Il sole ha questa forza catartica, di penetrare e sconvolgere, di inondare la terra di luce per lasciare venire fuori questi fiori-rose( “ospitate da spaziosità calde /di mattinate felici…”,e ancora “ “Evaso da un torrido sgorgo/ di raso-smeraldo,un abbaglio…”) quasi anime preganti che si restituiscono al cielo. Le rose di Comi non sono “fleurs du mal”, ma il trionfo della vita, non “soffici di perversione”(Govoni, I Gigli) ma cariche di solarità e segnali di nuovo rinascimento.

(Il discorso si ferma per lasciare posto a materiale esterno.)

(** With every service available and a steady grid, both regions are
    ranked: London, first in the catalog, stays first. *)
Lemma sample_run (user : R * R) (maxd : Z) :
  distance_R user (0, 0) <= IZR maxd ->
  recommend_region sample_advisor (sample_world all_available steady_grid)
    user sample_services maxd
  = Ok (ResultDict (sample_entry "eu-west-2" "London")
          [sample_entry "eu-west-2" "London"; sample_entry "eu-west-1" "Ireland"]
          {| total_regions_evaluated := 2;
             nearby_regions_found := 2;
             service_compatible_regions := 2 |}).
Proof.
  intros Hle. unfold recommend_region. rewrite (sample_nearby _ Hle). cbn [bind].
  change (filter_by_services (sample_world all_available steady_grid)
            sample_catalog sample_services) with sample_catalog.
  unfold sample_catalog at 1 2. cbn [get_aws_regions map].
  now rewrite sample_score_loop; cbn [bind]; rewrite sample_sorted.
Qed.

Lemma origin_within_5000 : distance_R (0, 0) (0, 0) <= 5000.
Proof. rewrite distance_R_same. lra. Qed.

(** Latitude 91 is out of range, yet a distance is computed for it. *)
Lemma lat_91_within_30000 : distance_R (91, 0) (0, 0) <= 30000.
Proof.
  pose proof (distance_R_range (91, 0) (0, 0)). pose proof PI_4. lra.
Qed.
(** *** The monitoring loop *)

(** X8: One tick of [monitor_position] with a position held. When a bid is
    cached, is not zero and has reached the target, the tick clears the
    event, sends one sell and waits for its confirmation. In every other
    case (no bid, a zero bid, a bid below the target, a bid that is not a
    number) it sends nothing, leaves the bot object as it is and sleeps.
    With no position held the coroutine ends without any effect. *)
Theorem monitor_position_tick :
  (forall (w : World) (p : Position),
     active_position (bot w) = Some p ->
     if sell_due p (orderbook_data (bot w)) then
       exists c,
         bid (orderbook_data (bot w)) = Some c
         /\ monitor_position_loop w
            = (Return (Monitor_close_wait (orderbook_data (bot w)) c false),
               mkWorld (set_order_response_event false (bot w)) (pool w)
                       (trace w ++ [Order_response_event_clear;
                                    Place_order Sell SYMBOL AMOUNT]))
     else
       fst (monitor_position_loop w) = Return Monitor_sleep
       /\ bot (snd (monitor_position_loop w)) = bot w
       /\ pool (snd (monitor_position_loop w)) = pool w
       /\ orders_sent (snd (monitor_position_loop w)) = orders_sent w)
  /\ (forall w : World,
        active_position (bot w) = None ->
        monitor_position_loop w = (Return Finished, w)).
Proof.
  split.
  - intros w p Hp. unfold sell_due.
    destruct (bid (orderbook_data (bot w))) as [c|] eqn:Hb.
    + destruct (c =? 0)%float eqn:Hz; simpl.
      * rewrite (monitor_position_loop_unavailable SYMBOL AMOUNT w p Hp)
          by (rewrite Hb; simpl; rewrite Hz; reflexivity).
        simpl. repeat split. apply orders_sent_said. reflexivity.
      * destruct (target_price p <=? c)%float eqn:Ht.
        -- exists c. split; [reflexivity |].
           apply (monitor_position_loop_close SYMBOL AMOUNT w p c Hp Hb Hz Ht).
        -- unfold_bot. simpl. rewrite Hp. simpl. rewrite Hb. simpl.
           rewrite Hz. simpl. rewrite Hp. rewrite Ht. simpl.
           destruct w; repeat split.
    + rewrite (monitor_position_loop_unavailable SYMBOL AMOUNT w p Hp)
        by (rewrite Hb; reflexivity).
      simpl. repeat split. apply orders_sent_said. reflexivity.
  - intros w Hp. unfold_bot. simpl. rewrite Hp. reflexivity.
Qed.

(** X9: After the confirmation of a sell with [retCode] 0 the monitoring
    coroutine runs twice more and ends: the first run clears the position
    and logs (the confirmation, then the [TypeError] of line 179), the
    second finds no position and leaves the loop. The two runs send no
    order and nothing to Telegram. *)
Theorem monitor_ends_after_confirmed_sell
    (w : World) (i : nat) (order_book : Quote) (current_price : float) :
  pool w !! i = Some (Monitor_close_wait order_book current_price true) ->
  response_ok (order_response (bot w)) = true ->
  run [Run i; Run i] w
  = Some (mkWorld (set_active_position None (bot w))
            (<[i := Finished]> (pool w))
            (trace w ++ [Log INFO (Position_closed_successfully
                                     (order_response (bot w)));
                         Log ERROR (Error_in_monitor_position TypeError)])).
Proof.
  intros Hi Hok.
  assert (Hlt : i < length (pool w)) by (eapply lookup_lt_Some; exact Hi).
  assert (H1 : step (Run i) w
               = Some (mkWorld (set_active_position None (bot w))
                         (<[i := Monitor_sleep]> (pool w))
                         (trace w ++ [Log INFO (Position_closed_successfully
                                                  (order_response (bot w)));
                                      Log ERROR (Error_in_monitor_position
                                                   TypeError)]))).
  { rewrite (step_run _ _ _ _ w i _ _ Hi eq_refl). unfold run_task.
    unfold monitor_position_after_wait, monitor_position_except. unfold_M.
    rewrite (close_position_filled w Hok). unfold_bot. simpl.
    rewrite <- app_assoc. reflexivity. }
  unfold_run. rewrite H1.
  erewrite step_run;
    [| simpl; apply list_lookup_insert_eq; exact Hlt | reflexivity].
  unfold run_task. unfold_bot. simpl.
  rewrite list_insert_insert_eq. reflexivity.
Qed.
Lemma add_links_pool lns s : pool_ok s → pool_ok (fst (add_links lns s)).
Proof.
  intros Hok. destruct lns as [|ln rest]; [done|].
  change (add_links (ln :: rest) s) with (add_links_loop (ln :: rest) s 0).
  destruct (add_links_loop_spec (ln :: rest) s 0) as (rows & Hl & _ & Hun & _).
  destruct (add_links_loop_money (ln :: rest) s 0) as (_ & _ & _ & _ & Ho & _).
  destruct Hok as (Hwf & Hne & Hoids & HA & HU & HB).
  destruct (add_links_loop_wf (ln :: rest) s 0 Hwf Hne) as [Hwf' Hne'].
  rewrite Forall_forall in Hun.
  split; [done|]. split; [done|]. rewrite Ho, Hl. split; [done|]. split; [|split].
  - intros r [Hr|Hr]%elem_of_app Hru; [by apply HA|].
    destruct (Hun r Hr) as (Hf & _). congruence.
  - intros r [Hr|Hr]%elem_of_app Hru; [by apply HU|]. by destruct (Hun r Hr) as (_ & ? & ?).
  - intros o Ho'. specialize (HB o Ho'). destruct (o_delivered_link o); [|done].
    destruct HB as (Hst & r & Hr & Hrest). split; [done|].
    exists r. split; [|done]. apply elem_of_app. by left.
Qed.

Lemma create_order_pool u m a s :
  pool_ok s →
  let s' := fst (create_order u m a s) in
  let id := snd (create_order u m a s) in
  pool_ok s'
  ∧ mk_order id u m a "paid_waiting_link" None ∈ orders s'
  ∧ links s' = links s.
Proof.
  intros (Hwf & Hne & Hoids & HA & HU & HB). unfold create_order. cbn [fst snd].
  set (id := next_rowid _ _). split; [|split; [|done]].
  2:{ cbn [orders set_orders]. apply elem_of_app. right. apply list_elem_of_here. }
  split; [done|]. split; [done|]. cbn [orders links set_orders].
  split; [|split; [|split; [done|]]].
  - rewrite fmap_app. apply NoDup_app. split; [done|]. split; [|apply NoDup_singleton].
    intros x Hx Hx'. apply list_elem_of_singleton in Hx'. cbn in Hx'. subst x.
    by apply next_rowid_fresh in Hx.
  - intros r Hr Hru. destruct (HA r Hr Hru) as (o & Ho & Hrest).
    exists o. split; [|done]. apply elem_of_app. by left.
  - intros o [Ho|Ho]%elem_of_app; [by apply HB|].
    by apply list_elem_of_singleton in Ho as ->.
Qed.

Lemma deliver_row_twice order_id link o :
  deliver_row order_id link (deliver_row order_id link o) = deliver_row order_id link o.
Proof.
  unfold deliver_row. destruct (decide (o_id o = order_id)) as [Hid|Hid]; cbn [o_id].
  - by rewrite decide_True.
  - by rewrite decide_False.
Qed.
Lemma grows_getRelatedIncidents JSON_parse incidentId :
  grows (IncidentManager_getRelatedIncidents JSON_parse incidentId).
Proof.
  unfold IncidentManager_getRelatedIncidents.
  apply grows_bind; [auto with grows|]. intros found.
  destruct (map related_id _) as [|id ids] eqn:E; [auto with grows|].
  apply grows_bind; [|intros; grows_tac].
  apply grows_Promise_all. apply Forall_forall. intros call Hcall.
  apply list_elem_of_fmap in Hcall as (x & -> & _).
  apply grows_getIncident_of.
Qed.

Lemma grows_run_call JSON_parse JSON_stringify (c : Call) (w : World) :
  events_plain w →
  events_plain (run_call JSON_parse JSON_stringify c w) ∧
  extends w (run_call JSON_parse JSON_stringify c w).
Proof.
  destruct c; cbn [run_call].
  - apply grows_createIncident.
  - apply grows_updateIncident.
  - apply grows_getIncident.
  - apply grows_getTimeline.
  - apply grows_getRelatedIncidents.
  - apply grows_linkIncidents.
  - apply grows_resolveIncident.
Qed.

Lemma grows_run_calls JSON_parse JSON_stringify (calls : list Call) :
  ∀ w, events_plain w →
  events_plain (run_calls JSON_parse JSON_stringify calls w) ∧
  extends w (run_calls JSON_parse JSON_stringify calls w).
Proof.
  induction calls as [|c calls IH]; intros w Hplain.
  - split; [exact Hplain|apply extends_refl].
  - cbn [run_calls foldl].
    destruct (grows_run_call JSON_parse JSON_stringify c w Hplain)
      as [Hplain1 Hext1].
    destruct (IH _ Hplain1) as [Hplain2 Hext2].
    split; [exact Hplain2|]. by eapply extends_trans.
Qed.
(** [getData (data, vm)]: [data] is what [data.call(vm, vm)] does. *)
Definition getData (data : M val) (vm : option component) : W val :=
  fun w =>
    try_finally
      (try_catch (lift data)
         (fun e => wbind (handleError e vm "data()") (fun _ => lift new_object)))
      popTarget (pushTarget None w).

End ErrorHandling.

(** ** instance/inject.js: initInjections *)

Section Inject.

Variable H : host.

(** What [resolveInject(vm.$options.inject, vm)] does and returns (undefined,
    or an object that it made with [Object.create(null)] and filled by
    assignment), and the [customSetter] closure that a development build
    makes for a key. *)
Variable resolveInject : M val.
Variable mutation_warning : string -> nat.

(** [Object.keys(result).forEach(key => defineReactive(vm, key, result[key], ...))] *)
Fixpoint define_injections (fuel : nat) (vm : loc) (result : loc) (keys : list string)
    : M unit :=
  match keys with
  | [] => ret tt
  | key :: keys' =>
      v <- get_prop (dependArray fuel) result key ;;
      defineReactive H fuel vm key (Some v)
        (if production H then None else Some (mutation_warning key)) false ;;;
      define_injections fuel vm result keys'
  end.

(** [initInjections (vm)] *)
Definition initInjections (fuel : nat) (vm : loc) : M unit :=
  result <- resolveInject ;;
  if truthy result then
    toggleObserving false ;;;
    match result with
    | VRef r =>
        keys <- gets (fun st => match heap st !! r with
                                | Some o => object_keys o
                                | None => []
                                end) ;;
        define_injections fuel vm r keys
    | _ => ret tt
    end ;;;
    toggleObserving true
  else ret tt.
(* ================================================================== *)
(** ** Vocabulary of the properties                                    *)
(* ================================================================== *)

(** The four errors of [addTransaction]. *)
Definition err_addresses : JsError :=
  Error "Transaction must include from and to address".
Definition err_invalid : JsError :=
  Error "Cannot add invalid transaction to chain".
Definition err_amount : JsError :=
  Error "Transaction amount should be higher than 0".
Definition err_balance : JsError := Error "Not enough balance".

(** The first check of [addTransaction] passes: neither address is [null]
    or empty. *)
Definition names_both_parties (tx : Transaction.t) : Prop :=
  truthy (Transaction.fromAddress tx) = true /\
  truthy (Transaction.toAddress tx) = true.

(** The transactions a block holds: those of its array; a text holds none. *)
Definition block_transactions (b : Block.t) : list Transaction.t :=
  match Block.transactions b with
  | Block.Txs l => l
  | Block.Text _ => []
  end.

(** Every transaction of every block, from the genesis block forward. *)
Definition all_transactions (bc : Blockchain.t) : list Transaction.t :=
  concat (block_transactions <$> Blockchain.chain bc).

(** What one transaction contributes to the balance of [address]. *)
Definition contribution (address : Address) (tx : Transaction.t) : number :=
  ((if decide (Transaction.fromAddress tx = address)
    then - Transaction.amount tx else Finite 0)
   + (if decide (Transaction.toAddress tx = address)
      then Transaction.amount tx else Finite 0))%number.

(** The sum of a list of numbers, from zero. *)
Definition sum (l : list number) : number := foldr Number.add (Finite 0) l.

(** The balance as the specification words it: the sum of the contributions,
    starting from zero. *)
Definition balance_by_replay (address : Address) (bc : Blockchain.t) : number :=
  sum (contribution address <$> all_transactions bc).

(** No comma occurs in the string. *)
Fixpoint comma_free (s : string) : Prop :=
  match s with
  | EmptyString => True
  | String c s' => c <> ","%char /\ comma_free s'
  end.

(** Two transactions that agree on every field but, possibly, [amount]. *)
Definition same_but_amount (tx tx' : Transaction.t) : Prop :=
  Transaction.fromAddress tx = Transaction.fromAddress tx' /\
  Transaction.toAddress tx = Transaction.toAddress tx' /\
  Transaction.timestamp tx = Transaction.timestamp tx' /\
  Transaction.signature tx = Transaction.signature tx'.

(** Two blocks that agree on everything but, possibly, the amounts of their
    transactions. *)
Definition amounts_overwritten (b b' : Block.t) : Prop :=
  Block.previousHash b' = Block.previousHash b /\
  Block.timestamp b' = Block.timestamp b /\
  Block.nonce b' = Block.nonce b /\
  Block.hash b' = Block.hash b /\
  match Block.transactions b, Block.transactions b' with
  | Block.Txs l, Block.Txs l' => Forall2 same_but_amount l l'
  | Block.Text s, Block.Text s' => s = s'
  | _, _ => False
  end.

(** Two transactions that [JSON.stringify] does not tell apart: they agree
    on every field but the amount, and their amounts are serialised
    alike. *)
Definition same_json (tx tx' : Transaction.t) : Prop :=
  same_but_amount tx tx' /\
  json_number (Transaction.amount tx) = json_number (Transaction.amount tx').
(** * Stack-trace masking of src/error.js

    A shallow embedding of the error-masking module of the ES-module loader
    (src/error.js): the four regular expressions, [scrubStack],
    [fillStackLines], [maskParserStack], [maskStack], [maskStackLines] and
    the proxy built by [ErrorUtils.maskStackTrace].

    Conventions of the embedding.
    - A JavaScript string is a [string]; the code units are the 8-bit
      characters of [ascii].  The line terminators that [.] refuses are
      therefore LF and CR only.
    - A JavaScript array of lines is a [list (option string)]; [None] is
      the value [undefined].
    - A number is [NaN] or an exact integer ([number]); every number the
      module computes is an index, a count, or the value of a run of
      decimal digits.  An integer stands for the double of that value,
      which is exact up to [Js.MAX_SAFE_INTEGER]; the theorems on a number
      read from a run of digits of any length keep it below that bound.
      The engine's limit on the length of a string is not modelled: the
      theorems on an indicator whose column is read from a text keep the
      column below [Js.maxLength].
    - The two [while] loops of [maskStackLines] take fuel: the inner one
      does not terminate on every input.  A computation is an [outcome]:
      a value, a thrown [TypeError], or [OutOfFuel]. *)

From stdpp Require Import base numbers list strings gmap.
From Stdlib Require Import Ascii DecimalString DecimalZ.

Local Open Scope Z_scope.

(** ** Outcomes *)

Inductive JsError := TypeError.

Inductive outcome (A : Type) :=
| Ok (a : A)
| Throw (e : JsError)
| OutOfFuel.
Arguments Ok {A} a.
Arguments Throw {A} e.
Arguments OutOfFuel {A}.
(** ** When the mini-batch steps return *)

Lemma train_batch_inv loss_all i b (s : HAN B) v s' :
  train_batch loss_all i b s = Ok (v, s') ->
  Forall (fun n => n < length (labels s)) (seeds b) /\ labels s' = labels s.
Proof.
  intros E.
  destruct (train_batch_log (config s) loss_all i b s v s' eq_refl E)
    as (C & _).
  apply config_fields in C as (_ & _ & _ & _ & _ & HL & _).
  split; [| done].
  unfold train_batch in E. apply bind_inv in E as (s0 & s0' & E0 & E).
  injection E0 as <- <-.
  apply bind_inv in E as (lbl & s1 & E1 & _). unfold index in E1.
  destruct (gather (labels s) (seeds b)) as [l|] eqn:Eg; [| done].
  by apply gather_Some_in_range in Eg.
Qed.

Lemma train_batches_inv bs : forall acc i lst (s : HAN B) r s',
  for_enum train_batch acc i lst bs s = Ok (r, s') -> in_range s bs.
Proof.
  induction bs as [|b bs IH]; intros acc i lst s r s' E; [constructor |].
  cbn in E. apply bind_inv in E as (acc' & s1 & E1 & E).
  apply train_batch_inv in E1 as [Hb HL]. constructor; [done |].
  apply IH in E. unfold in_range in *. by rewrite HL in E.
Qed.

Lemma mini_train_step_inv (s : HAN B) v s' :
  _mini_train_step s = Ok (v, s') ->
  exists ld,
    train_loader s = Some ld /\
    (ld (rng s)).1 <> [] /\
    in_range s (ld (rng s)).1.
Proof.
  unfold _mini_train_step. intros E.
  apply bind_inv in E as (u & s1 & E1 & E). injection E1 as _ <-.
  apply bind_inv in E as (ld & s2 & E1 & E). unfold getattr in E1. cbn in E1.
  destruct (train_loader s) as [ld'|] eqn:Hld; [| done].
  injection E1 as <- <-. exists ld'. split; [done |].
  apply bind_inv in E as (bs & s3 & E1 & E).
  unfold iterate, bind, get, modify in E1. cbn in E1.
  destruct (ld' (rng s)) as [bs' r] eqn:Eld. cbn in E1. injection E1 as <- <-.
  apply bind_inv in E as ([acc lst] & s4 & E1 & E). cbn.
  pose proof (train_batches_inv _ _ _ _ _ _ _ E1) as Hr.
  split; [| exact Hr].
  intros ->. cbn in E1. injection E1 as <- <- <-. by cbn in E.
Qed.

Lemma test_batch_inv a i b (s : HAN B) a' s' :
  test_batch a i b s = Ok (a', s') ->
  Forall (fun n => n < length (labels s)) (seeds b) /\
  labels s' = labels s /\ training s' = training s.
Proof.
  unfold test_batch, call_model_batch, bind, get, emit, modify, index.
  cbn. destruct (gather (labels s) (seeds b)) as [l|] eqn:Eg; [| done].
  cbn. intros [= <- <-]. split; [| done]. by apply gather_Some_in_range in Eg.
Qed.

Lemma test_batches_inv bs : forall a i lst (s : HAN B) r s',
  for_enum test_batch a i lst bs s = Ok (r, s') -> in_range s bs.
Proof.
  induction bs as [|b bs IH]; intros a i lst s r s' E; [constructor |].
  cbn in E. apply bind_inv in E as (a' & s1 & E1 & E).
  apply test_batch_inv in E1 as (Hb & HL & _). constructor; [done |].
  apply IH in E. unfold in_range in *. by rewrite HL in E.
Qed.

Lemma select_loader_inv l mode (s : HAN B) cur s' :
  select_loader l mode s = Ok (cur, s') ->
  s' = s /\ cur = loader_for s (loader_tqdm l) mode /\
  (mode ∈ ["train"; "valid"; "test"] -> is_Some cur).
Proof.
  unfold select_loader, loader_for, bind, getattr, ret.
  rewrite !elem_of_cons, elem_of_nil.
  destruct (String.eqb mode "train") eqn:E1.
  { destruct (train_loader s); [| done]. intros [= <- <-].
    split; [done |]. split; [done |]. by eexists. }
  destruct (String.eqb mode "valid") eqn:E2.
  { destruct (val_loader s); [| done]. intros [= <- <-].
    split; [done |]. split; [done |]. by eexists. }
  destruct (String.eqb mode "test") eqn:E3.
  { destruct (test_loader s); [| done]. intros [= <- <-].
    split; [done |]. split; [done |]. by eexists. }
  intros [= <- <-]. split; [done |]. split; [done |].
  apply String.eqb_neq in E1, E2, E3. tauto.
Qed.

Fiori, gigli e rose anche in Onofri , restituiti a un referente e correlativo medium che lega terra e cielo, come prova di una più generale chiamata cosmica. Le rose di Govoni (Rose profane) seguono un disegno fonico (la ripetizione di s e la rima ose) che organizza le parole, mentre quelle di Comi, quelle chiaramente dei “rosai” del ’21, sentono il motivo estetico e decadente di D’Annunzio come aveva già segnalato l’amico e collega Donato Valli parlando di “sincretismo sensuale”. Dannunziano “il singhiozzo gaudioso dei sensi…”, la cui adesione ci pare guardi al “Poema paradisiaco”, con il trionfo delle cromie, l’apoteosi delle parole e del sole, tradotte in tangibile fisicità.
“I rosai di qui” escono a Lucugnano nel ’21, in una plaquette di soli venti esemplari, cinque liriche commentate in un sottotitolo “5 sinfonie per musica e pittura”; poi ristampate in elegante veste a Roma per le edizioni de “Al tempo della Fortuna”, nello stesso anno.
Forte è già qui la ragione poetica, la rosa si chiarisce come traduzione e simbolo dell’anima, mentre è simbolo dell’umano destino in “Il Lampadario”, che rimane il suo primo libro ; qui invece tutto è simbolo verticale che si carica non solo di costruzione formale, ma anche, e soprattutto, di lessico lussurioso e di fantasia luminescente. Le rose sono anche un passaggio diretto del paesaggio salentino, lo stesso che troverà poi nell’albero il suo completamento. Per intanto la rosa è stimolo di odori, colori, suoni, è parte della carne d’un tutto che è luce, luce cosmica e universale.
Forse non converrà aggiungere altre parole, se non quello che diceva Gertrude Stein , “la rosa è una rosa, una rosa, una rosa”, e basta il suo nome ad evocare tutto un mondo, quel mondo(“di qui”) di Comi (Lucugnano e il Salento), quel mondo il cui incanto dura da sempre.